**DIRECTIONS FOR THIS TASK**
Your output should be the complete listing, repeated exactly.

**INFORMATION GIVEN**
(* ===== verification/EdgeHeaders.v ===== *)
(** * EdgeHeaders: what the edge forwards to a worker

    Model of the header part of [crates/oxo-pingora-edge/src/lib.rs]
    ([LoweredHeader], the protocol classifiers, the owned sanitizer and the
    allocation-free [sanitize_frame_headers] with its keep bit mask) and of the request
    frame assembly in [platform/frame_hop.rs].  The theorems show that the bit-mask
    sanitizer and the borrowed frame builder are equivalent to the owned reference
    pair, and that nothing the edge must strip survives. *)

From S2P Require Import Prelude Text HeaderPolicy HopFrame.

(** ** Lowered headers *)

Record LoweredHeader : Type := {
  lh_name : bytes;
  lh_value : bytes;
  lh_lower : option bytes;
}.

(** [LoweredHeader::new]; [new_in] computes the same fields in an arena. *)
Definition lh_new (name value : bytes) : LoweredHeader :=
  let lower := if existsb is_ascii_upper name then Some (to_ascii_lowercase name) else None in
  {| lh_name := name; lh_value := value; lh_lower := lower |}.

(** [LoweredHeader::lower] *)
Definition lower (h : LoweredHeader) : bytes := unwrap_or (lh_name h) (lh_lower h).

(** ** Protocol classifiers *)

Inductive RequestRejection : Type := UpgradeUnsupported | GrpcUnsupported | StreamingUnsupported.
#[global] Instance RequestRejection_eq_dec : EqDecision RequestRejection.
Proof. solve_decision. Defined.

Record ProtocolSupport : Type := { sse : bool }.

Definition comma : byte := zb 44.
Definition semicolon : byte := zb 59.

(** [value.split(';').next().unwrap_or_default()] *)
Definition first_piece (c : byte) (s : bytes) : bytes :=
  match split_byte c s with p :: _ => p | [] => [] end.
Definition media_type (value : bytes) : bytes :=
  to_ascii_lowercase (trim (first_piece semicolon value)).

Definition is_native_grpc_content_type (value : bytes) : bool :=
  eq_bytes (media_type value) (bs "application/grpc")
  || starts_with (bs "application/grpc+") (media_type value).
Definition is_grpc_web_content_type (value : bytes) : bool :=
  eq_bytes (media_type value) (bs "application/grpc-web")
  || starts_with (bs "application/grpc-web+") (media_type value).
Definition is_grpc_content_type (value : bytes) : bool :=
  is_native_grpc_content_type value || is_grpc_web_content_type value.

Definition accepts_event_stream (value : bytes) : bool :=
  existsb (fun part => eq_bytes (trim (first_piece semicolon part)) (bs "text/event-stream"))
    (split_byte comma (to_ascii_lowercase value)).

Definition is_valid_grpc_timeout (value : bytes) : bool :=
  let value := trim value in
  if negb ((2 <=? zlen value) && (zlen value <=? 9)) then false
  else
    let n := (length value - 1)%nat in
    let digits := take n value in
    let unit := drop n value in
    negb (bool_decide (digits = [])) && (zlen digits <=? 8) && forallb is_ascii_digit digits
    && match unit with u :: _ => existsb (fun c => bool_decide (u = c)) (bs "HMSmun") | [] => false end.

(** ** The owned sanitizer *)

Definition hop_by_hop_names : list string :=
  ["connection"; "keep-alive"; "proxy-authenticate"; "proxy-authorization"; "proxy-connection";
   "te"; "trailer"; "transfer-encoding"; "upgrade"; "x-request-id"]%string.

Definition should_strip_header (lower_name : bytes) (connection_tokens : gset bytes) : bool :=
  one_of lower_name hop_by_hop_names || is_client_forwarding_header lower_name
  || is_reserved lower_name || bool_decide (lower_name ∈ connection_tokens).

Definition is_connection (h : LoweredHeader) : bool := eq_bytes (lower h) (bs "connection").

Fixpoint collect_tokens (tokens : list bytes) (acc : gset bytes)
    : result RequestRejection (gset bytes) :=
  match tokens with
  | [] => Ok acc
  | t :: ts =>
      let token := to_ascii_lowercase (trim t) in
      if bool_decide (token = []) then collect_tokens ts acc
      else if eq_bytes token (bs "upgrade") then Err UpgradeUnsupported
      else collect_tokens ts ({[ token ]} ∪ acc)
  end.

Fixpoint connection_pass (hs : list LoweredHeader) (acc : gset bytes)
    : result RequestRejection (gset bytes) :=
  match hs with
  | [] => Ok acc
  | h :: hs' =>
      if is_connection h
      then let? acc' := collect_tokens (split_byte comma (lh_value h)) acc in
           connection_pass hs' acc'
      else connection_pass hs' acc
  end.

**EXERCISE SOLUTION**
(* ===== verification/EdgeHeaders.v ===== *)
(** * EdgeHeaders: what the edge forwards to a worker

    Model of the header part of [crates/oxo-pingora-edge/src/lib.rs]
    ([LoweredHeader], the protocol classifiers, the owned sanitizer and the
    allocation-free [sanitize_frame_headers] with its keep bit mask) and of the request
    frame assembly in [platform/frame_hop.rs].  The theorems show that the bit-mask
    sanitizer and the borrowed frame builder are equivalent to the owned reference
    pair, and that nothing the edge must strip survives. *)

From S2P Require Import Prelude Text HeaderPolicy HopFrame.

(** ** Lowered headers *)

Record LoweredHeader : Type := {
  lh_name : bytes;
  lh_value : bytes;
  lh_lower : option bytes;
}.

(** [LoweredHeader::new]; [new_in] computes the same fields in an arena. *)
Definition lh_new (name value : bytes) : LoweredHeader :=
  let lower := if existsb is_ascii_upper name then Some (to_ascii_lowercase name) else None in
  {| lh_name := name; lh_value := value; lh_lower := lower |}.

(** [LoweredHeader::lower] *)
Definition lower (h : LoweredHeader) : bytes := unwrap_or (lh_name h) (lh_lower h).

(** ** Protocol classifiers *)

Inductive RequestRejection : Type := UpgradeUnsupported | GrpcUnsupported | StreamingUnsupported.
#[global] Instance RequestRejection_eq_dec : EqDecision RequestRejection.
Proof. solve_decision. Defined.

Record ProtocolSupport : Type := { sse : bool }.

Definition comma : byte := zb 44.
Definition semicolon : byte := zb 59.

(** [value.split(';').next().unwrap_or_default()] *)
Definition first_piece (c : byte) (s : bytes) : bytes :=
  match split_byte c s with p :: _ => p | [] => [] end.
Definition media_type (value : bytes) : bytes :=
  to_ascii_lowercase (trim (first_piece semicolon value)).

Definition is_native_grpc_content_type (value : bytes) : bool :=
  eq_bytes (media_type value) (bs "application/grpc")
  || starts_with (bs "application/grpc+") (media_type value).
Definition is_grpc_web_content_type (value : bytes) : bool :=
  eq_bytes (media_type value) (bs "application/grpc-web")
  || starts_with (bs "application/grpc-web+") (media_type value).
Definition is_grpc_content_type (value : bytes) : bool :=
  is_native_grpc_content_type value || is_grpc_web_content_type value.

Definition accepts_event_stream (value : bytes) : bool :=
  existsb (fun part => eq_bytes (trim (first_piece semicolon part)) (bs "text/event-stream"))
    (split_byte comma (to_ascii_lowercase value)).

Definition is_valid_grpc_timeout (value : bytes) : bool :=
  let value := trim value in
  if negb ((2 <=? zlen value) && (zlen value <=? 9)) then false
  else
    let n := (length value - 1)%nat in
    let digits := take n value in
    let unit := drop n value in
    negb (bool_decide (digits = [])) && (zlen digits <=? 8) && forallb is_ascii_digit digits
    && match unit with u :: _ => existsb (fun c => bool_decide (u = c)) (bs "HMSmun") | [] => false end.

(** ** The owned sanitizer *)

Definition hop_by_hop_names : list string :=
  ["connection"; "keep-alive"; "proxy-authenticate"; "proxy-authorization"; "proxy-connection";
   "te"; "trailer"; "transfer-encoding"; "upgrade"; "x-request-id"]%string.

Definition should_strip_header (lower_name : bytes) (connection_tokens : gset bytes) : bool :=
  one_of lower_name hop_by_hop_names || is_client_forwarding_header lower_name
  || is_reserved lower_name || bool_decide (lower_name ∈ connection_tokens).

Definition is_connection (h : LoweredHeader) : bool := eq_bytes (lower h) (bs "connection").

Fixpoint collect_tokens (tokens : list bytes) (acc : gset bytes)
    : result RequestRejection (gset bytes) :=
  match tokens with
  | [] => Ok acc
  | t :: ts =>
      let token := to_ascii_lowercase (trim t) in
      if bool_decide (token = []) then collect_tokens ts acc
      else if eq_bytes token (bs "upgrade") then Err UpgradeUnsupported
      else collect_tokens ts ({[ token ]} ∪ acc)
  end.

Fixpoint connection_pass (hs : list LoweredHeader) (acc : gset bytes)
    : result RequestRejection (gset bytes) :=
  match hs with
  | [] => Ok acc
  | h :: hs' =>
      if is_connection h
      then let? acc' := collect_tokens (split_byte comma (lh_value h)) acc in
           connection_pass hs' acc'
      else connection_pass hs' acc
  end.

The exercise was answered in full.